Smart sensors and wearables, social media and voice enabled interactions are fast becoming the norm for collecting data like activity tracking, patient engagement, vital signs monitoring, and providing meaningful feedback. Global pharmaceutical companies are increasingly leveraging these technologies to improve data collection frequencies, improve data quality and optimize costs, along with providing a seamless, rich, engaging, and accessible patient-centric user interfaces. This method of data collection also bears well during pandemics like COVID-19 where face-to-face data collection is not possible or practical.

Many pharmaceutical companies and Clinical Research Organizations (CROs) operate a call center/nurse hotline to collect data from patients. These call centers often see large call volumes, which typically peak with events like drug launches, pandemics, etc. and are often backed by human teams, making it difficult to add/remove capacity in response to demand. Other ways of collecting data from patients include eConsent systems and Patient Reported Outcome (PROs) systems which are routinely used by organizations to conduct surveys.

Lastly, with the ubiquitous proliferation of social media, many organizations are turning towards mining social media to derive insights into the patient mentality. Social media mining can help organizations stay in touch with ground reality and understand trends as they happen, uncovering a wealth of information previously unavailable.

Step 3: Batch data ingest

Third-party clinical and health applications use many different technologies to share and export data. Most of the CTMS and related systems offer an API to export data. AWS Batch offers a seamless and cost effective way to consume these APIs without any need to install and manage server clusters. AWS Batch can run scheduled, event driven, and on-demand jobs to consume modern day REST APIs (or even legacy SOAP APIs) as shown in the blog post Creating a Simple “Fetch & Run” AWS Batch Job and store it on Amazon Simple Storage Service (Amazon S3).

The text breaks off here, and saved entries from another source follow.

(* ===== verification/CanaryReport.v ===== *)
(** * src/codebuild: what the canary prints

    The console reports of [DataSnapshot] in CanaryWrapper_Classes.py: the
    diagnosis printed at the start, with the dependencies and their commits, the
    report of each round, and the dashboard widgets as data ([Canary.Snapshot]
    has the rest of the class). *)
From stdpp Require Import pretty.
From S2P Require Import Prelude PyData Canary.
#[local] Open Scope string_scope.
#[local] Open Scope Z_scope.

Module Report.
Import Canary.Snapshot.

Definition TAB : string := String "009" EmptyString.
Definition NEWLINE : string := String "010" EmptyString.

(** ** Dependencies

    The loop over the parts of the list: the flag says that the part was already
    printed as the commit of the one before. *)
Fixpoint dependency_lines (dependencies_list_found_hash : bool) (dependencies_list : list string) : list string :=
  match dependencies_list with
  | [] => []
  | part :: rest =>
      if dependencies_list_found_hash then dependency_lines false rest
      else ("* " ++ part) ::
        match rest with
        | next :: _ => (TAB ++ " Commit hash: " ++ next) :: dependency_lines true rest
        | [] => [TAB ++ " Commit hash: Unknown"]
        end
  end.

Definition dependencies (dependencies_list : string) : list string :=
  if bool_decide (dependencies_list = "") then []
  else (NEWLINE ++ "Dependencies:") :: dependency_lines false (PyStr.split ";" dependencies_list).

(** ** The diagnosis *)

Definition str_int (z : Z) : string := pretty z.
Definition str_option (v : option Z) : string := if v is Some z then str_int z else "None".

Definition metric_lines (m : Metric) : list string :=
  ("* " ++ metric_name m) ::
  match metric_alarm_threshold m with
  | Some t => [TAB ++ " Alarm Threshold: " ++ str_int t; TAB ++ " Alarm Severity: " ++ str_int (metric_alarm_severity m)]
  | None => [TAB ++ " No alarm set for metric."]
  end.

Definition output_diagnosis_information (cfg : config) (metric_frequency : option Z) (dependencies_list : string)
    (s : state) : list string :=
  [ NEWLINE ++ "========== Canary Wrapper diagnosis information ==========";
    NEWLINE ++ "Running Canary for repository: " ++ git_repo_name cfg;
    TAB ++ " Commit hash: " ++ git_hash cfg ] ++
  dependencies dependencies_list ++
  match metric_frequency with
  | Some f => [NEWLINE ++ "Metric Snapshot Frequency: " ++ str_int f ++ " seconds"]
  | None => []
  end ++
  [NEWLINE ++ "Metrics:"] ++ flat_map metric_lines (metrics s) ++
  [NEWLINE; "=========================================================="; NEWLINE].

(** ** The report of a round *)

(** [is_percent]: of the metric; [datetime_string]: now. *)
Definition export_metrics_console (is_percent : Metric -> bool) (datetime_string : string) (s : state) : list string :=
  (NEWLINE ++ "[DataSnapshot] Metric report: " ++ str_int (Z.of_nat (metric_report_number s)) ++
     " (" ++ datetime_string ++ ")") ::
  map (fun m => "    " ++ metric_name m ++ " - value: " ++ str_option (metric_value m) ++
                (if is_percent m then "%" else "")) (metrics s) ++ [""].

(** ** Widgets as data *)

Record widget_dictionary := mkDictionary {
  wd_metrics : list (list string);
  wd_region : string;
  wd_title : string;
  wd_period : Z;
  wd_width : Z;
  wd_height : Z;
}.
Definition get_widget_dictionary (metric_namespace metric_dimension region : string) (widget_period : Z) (w : Widget)
    : widget_dictionary :=
  mkDictionary (map (fun metric_name => [metric_namespace; metric_name; metric_dimension; metric_name]) (metric_list w))
    region (widget_name w) widget_period 14 10.

(** ** What the reports say *)

(** Dependencies with their commits; the last may have none. *)
Fixpoint pairs (l : list string) : list (string * option string) :=
  match l with
  | part :: next :: rest => (part, Some next) :: pairs rest
  | [part] => [(part, None)]
  | [] => []
  end.
Definition dependency (p : string * option string) : list string :=
  ["* " ++ p.1; TAB ++ " Commit hash: " ++ default "Unknown" p.2].

Lemma dependency_lines_pairs l : dependency_lines false l = flat_map dependency (pairs l).
Proof.
  remember (length l) as n eqn:Hn. revert l Hn. induction (lt_wf n) as [n _ IH]. intros l ->.
  destruct l as [|part [|next l]]; [done..|]. cbn [dependency_lines pairs flat_map dependency fst snd default app].
  do 2 f_equal. apply (IH (length l)); [simpl; lia|done].
Qed.

(** The list is printed as the dependencies with their commits it was made of. *)
Lemma dependencies_listed l : l <> [] -> l <> [""] -> Forall (fun p => PyStr.contains ";" p = false) l ->
  dependencies (PyStr.join ";" l) = (NEWLINE ++ "Dependencies:") :: flat_map dependency (pairs l).
Proof.
  intros Hl Hl' Hf. unfold dependencies. rewrite PyStr.split_join by done. rewrite dependency_lines_pairs.
  case_bool_decide as He; [|done]. pose proof (PyStr.split_join ";" l Hl Hf) as Hs. rewrite He in Hs. by destruct Hl'.
Qed.

Example dependencies_with_an_odd_one :
  dependencies "crt;abc;mqtt" =
  [NEWLINE ++ "Dependencies:"; "* crt"; TAB ++ " Commit hash: abc"; "* mqtt"; TAB ++ " Commit hash: Unknown"].
Proof. reflexivity. Qed.
End Report.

To ingest flat files (audio, video, documents, semi-structured/unstructured data, etc.), you can use AWS DataSync to efficiently and quickly move large amounts of data online between on-premises storage and Amazon S3. DataSync eliminates the need to modify your applications since it can connect directly to your Network File System (NFS), Server Message Block (SMB) storage, and your self-managed object storage. This makes connecting to and mining a legacy data source seamless and less clunky, allowing you to focus on data analysis and processing rather than the complexities involved with huge scale data transfer semantics.

Some legacy applications might not offer APIs to export data. In these cases, database replication can be a solution. To replicate a database in a batch mode or in an ongoing fashion, you can use AWS Database Migration Service, allowing you to exchange data between homogeneous as well as heterogeneous databases. The AWS Schema Conversion Tool makes heterogeneous database migrations predictable by automatically converting the source database schema and a majority of the database code objects, including views, stored procedures, and functions, to a format compatible with the target database, allowing you to move away from legacy old guard database technologies to modern, open source databases like Amazon Aurora.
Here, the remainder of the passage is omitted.